Vancouver (British Columbia), April 29 (Reuters): Two Sikh separatists accused of the 1985 bombing of Air-India flight Kanishka were “terrorists” so driven by a need for revenge that they were willing to kill “hundreds of innocent people”, a Canadian court was told on Monday.

Prosecutors opened their case against Ripudaman Singh Malik and Ajaib Singh Bagri, who were allegedly part of a group of Vancouver-based Sikh militants who conspired to attack the Indian government by destroying two Air-India jets simultaneously at opposite ends of globe.

The June 23, 1985, explosion of Flight 182 off the Irish coast, while on a flight from Canada to London and India killed 329 people, making it history’s deadliest act of aviation sabotage until 9/11.

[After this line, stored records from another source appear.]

(* ===== verification/GoText.v ===== *)
(** * Go strings

    A Go [string] is a sequence of bytes, here [string] with one [ascii] per
    byte; a rune is a [Z]. This file holds what the engine uses of the
    packages [strings], [strconv], [unicode/utf8] and [unicode]: UTF-8 is
    written out, the Unicode property tables are the interface [Unicode]. *)

From Stdlib Require Export Ascii.
From stdpp Require Export pretty.
From S2P Require Export Prelude.

#[global] Open Scope string_scope.
#[global] Open Scope list_scope.
#[global] Open Scope Z_scope.
#[global] Open Scope go_scope.

Abbreviation rune := Z (only parsing).

Definition byteZ (c : ascii) : Z := Z.of_N (Ascii.N_of_ascii c).
Definition Zbyte (z : Z) : ascii := Ascii.ascii_of_N (Z.to_N z).
Definition slen (s : string) : Z := Z.of_nat (String.length s).
Definition str1 (c : ascii) : string := String c EmptyString.

Lemma byteZ_range c : 0 <= byteZ c < 256.
Proof. unfold byteZ. pose proof (Ascii.N_ascii_bounded c). lia. Qed.

Lemma Zbyte_byteZ c : Zbyte (byteZ c) = c.
Proof. unfold Zbyte, byteZ. by rewrite N2Z.id, Ascii.ascii_N_embedding. Qed.

Lemma byteZ_Zbyte z : 0 <= z < 256 → byteZ (Zbyte z) = z.
Proof. intros. unfold Zbyte, byteZ. rewrite Ascii.N_ascii_embedding; lia. Qed.

#[export] Hint Rewrite Zbyte_byteZ : rcx.

(** ** UTF-8, as [unicode/utf8] decodes and encodes it *)

Definition RuneError : rune := 65533.

Definition in_range (lo hi b : Z) : bool := (lo <=? b) && (b <=? hi).
Definition continuation (b : Z) : bool := in_range 128 191 b.

(** The range a second byte must lie in after the lead byte [b0]. *)
Definition second_range (b0 : Z) : Z * Z :=
  if b0 =? 224 then (160, 191) else if b0 =? 237 then (128, 159)
  else if b0 =? 240 then (144, 191) else if b0 =? 244 then (128, 143) else (128, 191).

(** [utf8.DecodeRuneInString]: a rune and its width; a byte that starts no
    valid sequence is [RuneError] of width 1, the empty string has width 0. *)
Definition decode1 (s : string) : rune * nat :=
  match s with
  | EmptyString => (RuneError, 0%nat)
  | String c0 s1 =>
      let b0 := byteZ c0 in
      if b0 <? 128 then (b0, 1%nat)
      else let '(lo, hi) := second_range b0 in match s1 with
      | EmptyString => (RuneError, 1%nat)
      | String c1 s2 =>
          let b1 := byteZ c1 in
          if negb (in_range 194 244 b0 && in_range lo hi b1) then (RuneError, 1%nat)
          else if b0 <? 224 then ((b0 - 192) * 64 + (b1 - 128), 2%nat)
          else match s2 with
          | EmptyString => (RuneError, 1%nat)
          | String c2 s3 =>
              let b2 := byteZ c2 in
              if negb (continuation b2) then (RuneError, 1%nat)
              else if b0 <? 240 then ((b0 - 224) * 4096 + (b1 - 128) * 64 + (b2 - 128), 3%nat)
              else match s3 with
              | EmptyString => (RuneError, 1%nat)
              | String c3 _ =>
                  let b3 := byteZ c3 in
                  if negb (continuation b3) then (RuneError, 1%nat)
                  else ((b0 - 240) * 262144 + (b1 - 128) * 4096 + (b2 - 128) * 64 + (b3 - 128), 4%nat)
              end
          end
      end
  end.

(** Each rune of [for _, r := range s] with the bytes it was read from;
    [skip] counts the bytes of the current rune still to pass over. *)
Fixpoint rune_chunks (s : string) (skip : nat) : list (rune * string) :=
  match s with
  | EmptyString => []
  | String c s' =>
      match skip with
      | S k => rune_chunks s' k
      | O => let '(r, w) := decode1 s in (r, String.substring 0 w s) :: rune_chunks s' (pred w)
      end
  end.

(** [[]rune(s)]. *)
Definition decode (s : string) : list rune := (rune_chunks s 0).*1.

(** [string(r)]: a surrogate or a value past the last code point is U+FFFD. *)
Definition encode1 (r : rune) : string :=
  let r := if (r <? 0) || (1114111 <? r) || in_range 55296 57343 r then RuneError else r in
  if r <? 128 then str1 (Zbyte r)
  else if r <? 2048 then String (Zbyte (192 + r / 64)) (str1 (Zbyte (128 + r mod 64)))
  else if r <? 65536 then
    String (Zbyte (224 + r / 4096)) (String (Zbyte (128 + r / 64 mod 64)) (str1 (Zbyte (128 + r mod 64))))
  else
    String (Zbyte (240 + r / 262144)) (String (Zbyte (128 + r / 4096 mod 64))
      (String (Zbyte (128 + r / 64 mod 64)) (str1 (Zbyte (128 + r mod 64))))).

Definition concat_strings (l : list string) : string := foldr String.append EmptyString l.

(** [string(runes)]. *)
Definition encode (l : list rune) : string := concat_strings (encode1 <$> l).

Fixpoint all_ascii (s : string) : bool :=
  match s with
  | EmptyString => true
  | String c s' => (byteZ c <? 128) && all_ascii s'
  end.

Fixpoint bytes_of (s : string) : list Z :=
  match s with EmptyString => [] | String c s' => byteZ c :: bytes_of s' end.

Lemma decode_ascii s : all_ascii s = true → decode s = bytes_of s.
Proof.
  unfold decode. induction s as [|c s IH]; [done|]. cbn [all_ascii bytes_of rune_chunks].
  intros [Hc Hs]%andb_true_iff. cbn [decode1]. rewrite Hc. cbn. f_equal. by apply IH.
Qed.

Lemma encode1_ascii r : 0 <= r < 128 → encode1 r = str1 (Zbyte r).
Proof.
  intros Hr. unfold encode1, in_range.
  rewrite (proj2 (Z.ltb_ge r 0)), (proj2 (Z.ltb_ge 1114111 r)), (proj2 (Z.leb_gt 55296 r)) by lia.
  cbn [orb andb]. by rewrite (proj2 (Z.ltb_lt r 128)) by lia.
Qed.

Lemma encode_cons r l : encode (r :: l) = encode1 r +:+ encode l.
Proof. reflexivity. Qed.

Lemma encode_bytes s : all_ascii s = true → encode (bytes_of s) = s.
Proof.
  induction s as [|c s IH]; [done|]. cbn [all_ascii bytes_of]. intros [Hc Hs]%andb_true_iff.
  pose proof (byteZ_range c). apply Z.ltb_lt in Hc.
  rewrite encode_cons, encode1_ascii, Zbyte_byteZ, IH by (done || lia). done.
Qed.

Lemma append_cons c s t : String c s +:+ t = String c (s +:+ t).
Proof. reflexivity. Qed.

Lemma append_nil_l s : EmptyString +:+ s = s.
Proof. reflexivity. Qed.

Lemma append_nil_r s : s +:+ EmptyString = s.
Proof. induction s as [|c s IH]; [done|]. by rewrite append_cons, IH. Qed.

Lemma append_assoc s t u : (s +:+ t) +:+ u = s +:+ (t +:+ u).
Proof. induction s as [|c s IH]; [done|]. by rewrite !append_cons, IH. Qed.

Lemma length_append s t : String.length (s +:+ t) = (String.length s + String.length t)%nat.
Proof. induction s as [|c s IH]; [done|]. rewrite append_cons. cbn. by rewrite IH. Qed.

Lemma all_ascii_app s t : all_ascii (s +:+ t) = all_ascii s && all_ascii t.
Proof. induction s as [|c s IH]; [done|]. rewrite append_cons. cbn [all_ascii]. rewrite IH. by rewrite andb_assoc. Qed.

Lemma bytes_of_app s t : bytes_of (s +:+ t) = bytes_of s ++ bytes_of t.
Proof. induction s as [|c s IH]; [done|]. rewrite append_cons. cbn [bytes_of]. by rewrite IH. Qed.

(** ** The Unicode tables

    [unicode.IsLetter], [IsDigit], [IsSpace], [IsControl], [ToUpper] and
    [ToLower], and the orbit of [unicode.SimpleFold], by a representative. *)

Class Unicode := {
  is_letter : rune → bool;
  is_digit : rune → bool;
  is_space : rune → bool;
  is_control : rune → bool;
  to_upper : rune → rune;
  to_lower : rune → rune;
  fold_rune : rune → rune;
}.

Definition ascii_upper (r : rune) : bool := in_range 65 90 r.
Definition ascii_lower (r : rune) : bool := in_range 97 122 r.
Definition ascii_digit (r : rune) : bool := in_range 48 57 r.
Definition ascii_space (r : rune) : bool := in_range 9 13 r || (r =? 32).

(** What the tables say below U+0080: the ASCII letters, digits, white space
    and control characters, and the ASCII case mapping. *)
Class UnicodeAscii `{U : Unicode} : Prop := {
  letter_ascii r : 0 <= r < 128 → is_letter r = ascii_upper r || ascii_lower r;
  digit_ascii r : 0 <= r < 128 → is_digit r = ascii_digit r;
  space_ascii r : 0 <= r < 128 → is_space r = ascii_space r;
  control_ascii r : 0 <= r < 128 → is_control r = (r <? 32) || (r =? 127);
  upper_ascii r : 0 <= r < 128 → to_upper r = if ascii_lower r then r - 32 else r;
  lower_ascii r : 0 <= r < 128 → to_lower r = if ascii_upper r then r + 32 else r;
  fold_ascii r : 0 <= r < 128 → fold_rune r = if ascii_upper r then r + 32 else r;
}.

(** White space is neither a letter nor a digit: the categories are disjoint. *)
Class UnicodeSpaces `{U : Unicode} : Prop := {
  space_apart r : is_space r = true → is_letter r = false ∧ is_digit r = false;
}.

(** Tables that know the ASCII characters only: what a witness computes with. *)
Definition ascii_tables : Unicode := {|
  is_letter r := ascii_upper r || ascii_lower r;
  is_digit := ascii_digit;
  is_space := ascii_space;
  is_control r := in_range 0 31 r || (r =? 127);
  to_upper r := if ascii_lower r then r - 32 else r;
  to_lower r := if ascii_upper r then r + 32 else r;
  fold_rune r := if ascii_upper r then r + 32 else r;
|}.

Lemma ascii_tables_ok : @UnicodeAscii ascii_tables.
Proof.
  split; intros; try done. cbn. unfold in_range. f_equal.
  destruct (Z.leb_spec 0 r), (Z.leb_spec r 31), (Z.ltb_spec r 32); cbn; lia || done.
Qed.

Lemma ascii_tables_spaces : @UnicodeSpaces ascii_tables.
Proof. split. intros r. cbn. unfold ascii_space, ascii_upper, ascii_lower, ascii_digit, in_range. lia. Qed.

Section text.
Context `{Unicode}.

(** [strings.Map] with a mapping that drops nothing. *)
Definition map_runes (f : rune → rune) (s : string) : string := encode (f <$> decode s).
Definition ToUpper (s : string) : string := map_runes to_upper s.
Definition ToLower (s : string) : string := map_runes to_lower s.

Definition EqualFold (s t : string) : bool :=
  bool_decide (fold_rune <$> decode s = fold_rune <$> decode t).

Fixpoint drop_while {A} (p : A → bool) (l : list A) : list A :=
  match l with [] => [] | x :: l' => if p x then drop_while p l' else l end.

(** [strings.TrimSpace]. *)
Definition TrimSpace (s : string) : string :=
  let space c := is_space c.1 in
  concat_strings (reverse (drop_while space (reverse (drop_while space (rune_chunks s 0))))).*2.

(** [strings.FieldsFunc(s, f)]: the maximal runs of runes [f] rejects. *)
Fixpoint fields_go (f : rune → bool) (cs : list (rune * string)) (cur : string) : list string :=
  match cs with
  | [] => if empty cur then [] else [cur]
  | (r, b) :: cs' =>
      if f r then (if empty cur then fields_go f cs' EmptyString else cur :: fields_go f cs' EmptyString)
      else fields_go f cs' (cur +:+ b)
  end.
Definition FieldsFunc (s : string) (f : rune → bool) : list string :=
  fields_go f (rune_chunks s 0) EmptyString.

Lemma EqualFold_refl s : EqualFold s s = true.
Proof. by apply bool_decide_eq_true. Qed.
Lemma EqualFold_sym s t : EqualFold s t = EqualFold t s.
Proof. apply bool_decide_ext. naive_solver. Qed.
End text.

(** ** Searching and cutting *)

Definition HasPrefix (s p : string) : bool := String.prefix p s.
Definition TrimSuffix (s suffix : string) : string :=
  let n := (String.length s - String.length suffix)%nat in
  if (String.length suffix <=? String.length s)%nat && eqs (String.substring n (String.length suffix) s) suffix
  then String.substring 0 n s else s.
Definition string_drop (n : nat) (s : string) : string := String.substring n (String.length s - n) s.

(** [strings.Index] from the start of [s]. *)
Definition Index (s sub : string) : option nat := String.index 0 sub s.
Definition Contains (s sub : string) : bool := bool_decide (is_Some (Index s sub)).

(** [strings.Cut] and [strings.Split] at a one-byte separator. *)
Fixpoint Cut (s : string) (sep : ascii) : string * string * bool :=
  match s with
  | EmptyString => (EmptyString, EmptyString, false)
  | String c s' =>
      if bool_decide (c = sep) then (EmptyString, s', true)
      else let '(before, rest, found) := Cut s' sep in (String c before, rest, found)
  end.

Fixpoint Split (s : string) (sep : ascii) : list string :=
  match s with
  | EmptyString => [EmptyString]
  | String c s' =>
      if bool_decide (c = sep) then EmptyString :: Split s' sep
      else match Split s' sep with
           | [] => [str1 c]
           | p :: ps => String c p :: ps
           end
  end.

Fixpoint Join (l : list string) (sep : string) : string :=
  match l with
  | [] => EmptyString
  | [s] => s
  | s :: l' => s +:+ sep +:+ Join l' sep
  end.

Fixpoint has_byte (c : ascii) (s : string) : bool :=
  match s with
  | EmptyString => false
  | String d s' => bool_decide (d = c) || has_byte c s'
  end.

Lemma Split_none s sep : has_byte sep s = false → Split s sep = [s].
Proof.
  induction s as [|c s IH]; [done|]. cbn [has_byte Split]. intros [Hc Hs]%orb_false_iff.
  rewrite bool_decide_eq_false in Hc. rewrite bool_decide_eq_false_2 by done.
  by rewrite (IH Hs).
Qed.

Lemma Cut_app s t sep : has_byte sep s = false →
  Cut (s +:+ String sep t) sep = (s, t, true).
Proof.
  induction s as [|c s IH];
    [rewrite append_nil_l | rewrite append_cons]; cbn [has_byte Cut Split];
    [by rewrite bool_decide_eq_true_2|].
  intros [Hc Hs]%orb_false_iff. rewrite bool_decide_eq_false in Hc.
  rewrite bool_decide_eq_false_2 by done. by rewrite (IH Hs).
Qed.

Lemma Split_app s t sep : has_byte sep s = false →
  Split (s +:+ String sep t) sep = s :: Split t sep.
Proof.
  induction s as [|c s IH];
    [rewrite append_nil_l | rewrite append_cons]; cbn [has_byte Cut Split];
    [by rewrite bool_decide_eq_true_2|].
  intros [Hc Hs]%orb_false_iff. rewrite bool_decide_eq_false in Hc.
  rewrite bool_decide_eq_false_2 by done. by rewrite (IH Hs).
Qed.

(** ** Numbers *)

(** The decimal value of a run of digits; [None] for an empty run or another
    byte. *)
Fixpoint digits_go (s : string) (acc : Z) : option Z :=
  match s with
  | EmptyString => Some acc
  | String c s' => if ascii_digit (byteZ c) then digits_go s' (acc * 10 + (byteZ c - 48)) else None
  end.
Definition digits (s : string) : option Z := if empty s then None else digits_go s 0.

(** [strconv.Atoi]: an optional sign and digits, within [int]. *)
Definition Atoi (s : string) : option Z :=
  let '(neg, body) :=
    match s with
    | String c s' =>
        if bool_decide (c = "-"%char) then (true, s')
        else if bool_decide (c = "+"%char) then (false, s') else (false, s)
    | EmptyString => (false, s)
    end in
  match digits body with
  | None => None
  | Some n => let n := if (neg : bool) then - n else n in
      if (min64 <=? n) && (n <=? max64) then Some n else None
  end.

(** [strconv.ParseUint(s, 10, bits)]. *)
Definition ParseUint (s : string) (bits : Z) : option Z :=
  match digits s with
  | Some n => if n <? 2 ^ bits then Some n else None
  | None => None
  end.

Definition Itoa (z : Z) : string := pretty z.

Prosecutor Robert Wright said Malik and Bagri were part of a Vancouver-based conspiracy of Sikh separatists that wanted revenge on India over the army’s storming of the Golden Temple in Amritsar in 1984.

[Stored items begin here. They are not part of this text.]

(** Writing through the pointer [evidence_env] returned for [key]: when the
    environment has been evicted nothing of the store changes. *)
Definition put_env (e : Evidence) (key : string) (env : Environment) : Evidence :=
  {| e with ed_Envs := alter (λ _, env) key (ed_Envs e) |}.

Definition prune (e : Evidence) (live : gset string) : Evidence :=
  {| ed_Exits := filter (λ '(key, _), key ∈ live) (ed_Exits e);
     ed_Envs := (λ env, {| env with
                  env_Nodes := filter (λ '(key, _), key ∈ live) (env_Nodes env) |}) <$> ed_Envs e |}.

(** ** Checks: what a history of outcomes leaves *)

(** One outcome of a declared check: when, whether it passed, whether the
    check is optional. *)
Record Outcome := { oc_At : time; oc_OK : bool; oc_Optional : bool }.

Definition step_outcome (c : CheckFact) (o : Outcome) : CheckFact :=
  step_check c (oc_At o) (oc_OK o) (oc_Optional o).

(** The record after a history, the latest outcome first. *)
Definition check_after (h : list Outcome) : CheckFact := foldr (λ o c, step_outcome c o) no_check h.

(** The length of the run of equal outcomes at the head of a history. *)
Fixpoint run_length (b : bool) (h : list Outcome) : Z :=
  match h with
  | [] => 0
  | o :: h => if Bool.eqb (oc_OK o) b then 1 + run_length b h else 0
  end.

Lemma run_length_bounds b h : 0 <= run_length b h <= Z.of_nat (length h).
Proof. induction h as [|o h IH]; cbn; [lia|]. case_if; lia. Qed.

Lemma check_after_run o h :
  Z.of_nat (length (o :: h)) <= max64 →
  ck_Run (check_after (o :: h)) = run_length (oc_OK o) (o :: h) ∧
  ck_OK (check_after (o :: h)) = oc_OK o.
Proof.
  revert o. induction h as [|o' h IH]; intros o Hlen.
  - cbn. by rewrite eqb_reflx.
  - destruct (IH o') as [Hrun Hok]; [cbn in *; lia|]. split; [|done].
    change (check_after (o :: o' :: h)) with (step_outcome (check_after (o' :: h)) o).
    unfold step_outcome, step_check; cbn [ck_Run].
    rewrite Hok, Hrun. cbn [run_length]. rewrite !eqb_reflx.
    pose proof (run_length_bounds (oc_OK o') h).
    rewrite (proj2 (Z.ltb_lt _ _)) by lia. cbn [andb].
    destruct (oc_OK o), (oc_OK o'); cbn [eqb]; try lia;
      rewrite wrap64_small; unfold in64, min64, max64 in *; cbn [length] in *; lia.
Qed.
(* ===== verification/Identity.v ===== *)
(** * Recognising nodes: core/rcx/identity.go, [Node] of decide.go

    A subscription refresh may rotate credentials and rename servers; the
    index gives every node of a refresh a stable key by its configuration,
    else a unique endpoint, else a unique provider and name. *)

From S2P Require Import Prelude GoText.

(** What the runtime reports about one member of a group. *)
Record Node := {
  nd_Name : string;
  nd_Provider : string;
  nd_Type : string;
  nd_UDP : bool;
  nd_Server : string;
  nd_Strong : string;
  nd_Endpoint : string;
  nd_Entry : string;
  nd_NameCountry : string;
  nd_Via : list string;
}.

Definition maxIdentities : nat := 4096.

Record Identity := {
  id_Key : string;
  id_Strong : string;
  id_Endpoint : string;
  id_Name : string;
  id_Provider : string;
  id_Server : string;
  id_SeenAt : time;
}.

#[export] Instance Identity_inhabited : Inhabited Identity := populate
  {| id_Key := ""; id_Strong := ""; id_Endpoint := ""; id_Name := ""; id_Provider := "";
     id_Server := ""; id_SeenAt := zero_time |}.

Inductive IdentityMatch := MatchedStrong | MatchedEndpoint | MatchedName | MatchedNew.

#[export] Instance IdentityMatch_eq_dec : EqDecision IdentityMatch.
Proof. solve_decision. Defined.

(** ** Digests *)

(** HMAC-SHA256 of crypto/hmac: the code relies on nothing of it but that it
    is a function of the salt and the bytes written. *)
Class Hmac := { hmac_sha256 : string → string → string }.

Definition base64_char (n : Z) : ascii :=
  Zbyte (if n <? 26 then 65 + n else if n <? 52 then 71 + n else if n <? 62 then n - 4
         else if n =? 62 then 45 else 95).

(** [base64.RawURLEncoding.EncodeToString] on whole groups of three bytes, as
    the twelve bytes of a digest are. *)
Fixpoint base64url (s : string) : string :=
  match s with
  | String a (String b (String c s)) =>
      let n := byteZ a * 65536 + byteZ b * 256 + byteZ c in
      String (base64_char (n / 262144)) (String (base64_char ((n / 4096) mod 64))
        (String (base64_char ((n / 64) mod 64)) (String (base64_char (n mod 64)) (base64url s))))
  | _ => EmptyString
  end.

Definition zero_byte : string := String (Zbyte 0) EmptyString.

Section digests.
Context `{Hmac} (salt : string).

Definition digest (parts : list string) : string :=
  base64url (String.substring 0 12
    (hmac_sha256 salt (foldr (λ part s, part +:+ zero_byte +:+ s) EmptyString parts))).

Definition digestOrEmpty (value : string) : string :=
  if empty value then EmptyString else digest [value].
End digests.

(** ** Resolve *)

(** The indexes [Resolve] builds over the entries it starts from: pointers
    are positions in [Entries]. *)
Record IdentityMaps := {
  im_byStrong : gmap string nat;
  im_byEndpoint : gmap string (list nat);
  im_byName : gmap string (list nat);
}.

Definition name_key (provider name : string) : string := provider +:+ zero_byte +:+ name.

Definition push (k : string) (i : nat) (m : gmap string (list nat)) : gmap string (list nat) :=
  <[k := default [] (m !! k) ++ [i]]> m.

Definition index_entry (maps : IdentityMaps) (p : nat * Identity) : IdentityMaps :=
  let '(i, entry) := p in
  {| im_byStrong := if empty (id_Strong entry) then im_byStrong maps
                    else <[id_Strong entry := i]> (im_byStrong maps);
     im_byEndpoint := if empty (id_Endpoint entry) then im_byEndpoint maps
                      else push (id_Endpoint entry) i (im_byEndpoint maps);
     im_byName := push (name_key (id_Provider entry) (id_Name entry)) i (im_byName maps) |}.

Definition index_entries (entries : list Identity) : IdentityMaps :=
  foldl index_entry {| im_byStrong := ∅; im_byEndpoint := ∅; im_byName := ∅ |}
    (imap pair entries).

(** [unique(candidates, server)] from the loop's variable [found]. *)
Fixpoint unique_from (entries : list Identity) (claimed : gset string) (server : string)
    (found : option nat) (candidates : list nat) : option nat :=
  match candidates with
  | [] => found
  | c :: rest =>
      let e := entries !!! c in
      if bool_decide (id_Key e ∈ claimed) || (negb (empty server) && negb (eqs (id_Server e) server))
      then unique_from entries claimed server found rest
      else match found with
           | Some _ => None
           | None => unique_from entries claimed server (Some c) rest
           end
  end.

Definition unique (entries : list Identity) (claimed : gset string) (candidates : list nat)
    (server : string) : option nat :=
  unique_from entries claimed server None candidates.

Section resolve.
Context `{Hmac} (salt : string).

Definition next_key (key : string) : string := digest salt ["key"%string; key].

(** [for claimed[key] { key = ... }]: None when the fuel ends first. *)
Fixpoint fresh_key (fuel : nat) (claimed : gset string) (key : string) : option string :=
  if decide (key ∈ claimed)
  then match fuel with O => None | S fuel => fresh_key fuel claimed (next_key key) end
  else Some key.

Definition first_key (node : Node) : string :=
  digest salt ["key"%string; nd_Strong node; nd_Provider node; nd_Name node; nd_Server node].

“It will be the position of the Crown that this motive was so strongly felt by the accused that they were prepared to murder hundreds of innocent people,” Wright told the court, whose audience included victims’ relatives.

Malik, 56, a wealthy Vancouver businessman, and Bagri, 53, a sawmill worker, are also accused of a bombing 54 minutes before Flight 182 went down that killed two workers at Tokyo’s Narita airport. The Tokyo bomb was in luggage being transferred to another Air-India flight.

The case against Malik and Bagri, both prominent members of Western Canada’s large Sikh community, is based largely on statements they allegedly made to a handful of witnesses in the years after the bombing. The accused were arrested in October 2000.

Malik’s and Bagri’s legal teams, who are working independently in the trial, which is being heard by a single judge, attacked the credibility of the prosecution’s witnesses. They said witnesses were only repeating rumours widely reported by the media after Flight 182 was destroyed.

“Even if there was a conspiracy, Bagri was not a member,” his lawyer Richard Peck said in his opening remarks.

Malik’s attorney David Crossin said the key witness against his client was also motivated by revenge because she was a former employee who had been fired. The media are banned from naming the witness by a court order.

Crossin opened his statement by acknowledging that the destruction of Flight 182 was a “horror,” but said it was important for his clients to receive a fair trial.

About two dozen relatives of the victims were in the courtroom, and said they were relieved the trial was finally getting under way. Members of Malik’s and Bagri’s family were also in the court, but sat on the opposite side of the room in the high-security facility specially build for the trial.

Majar Sindhu, of Vancouver, heard in court for the first time that Malik allegedly talked to his sister, niece and nephew several days before Flight 182 exploded, and although he knew they were going to be on the aircraft he did not warn them.

“Incredible,” he said outside the courtroom, adding that he was confident the men would be convicted.

Prosecutors confirmed on Monday that they would also call Inderjit Singh Reyat and his wife as witnesses. Reyat pleaded guilty in February to a lesser charge of manslaughter for buying the materials used to make the Flight 182 bomb.

Prosecutors and defence attorneys also confirmed on Monday that they had reached a deal to admit large amounts of technical evidence about that bombing without arguments, which will reduce the amount of witnesses called. Even on the speedier timetable, the trial is not expected to end until early 2004.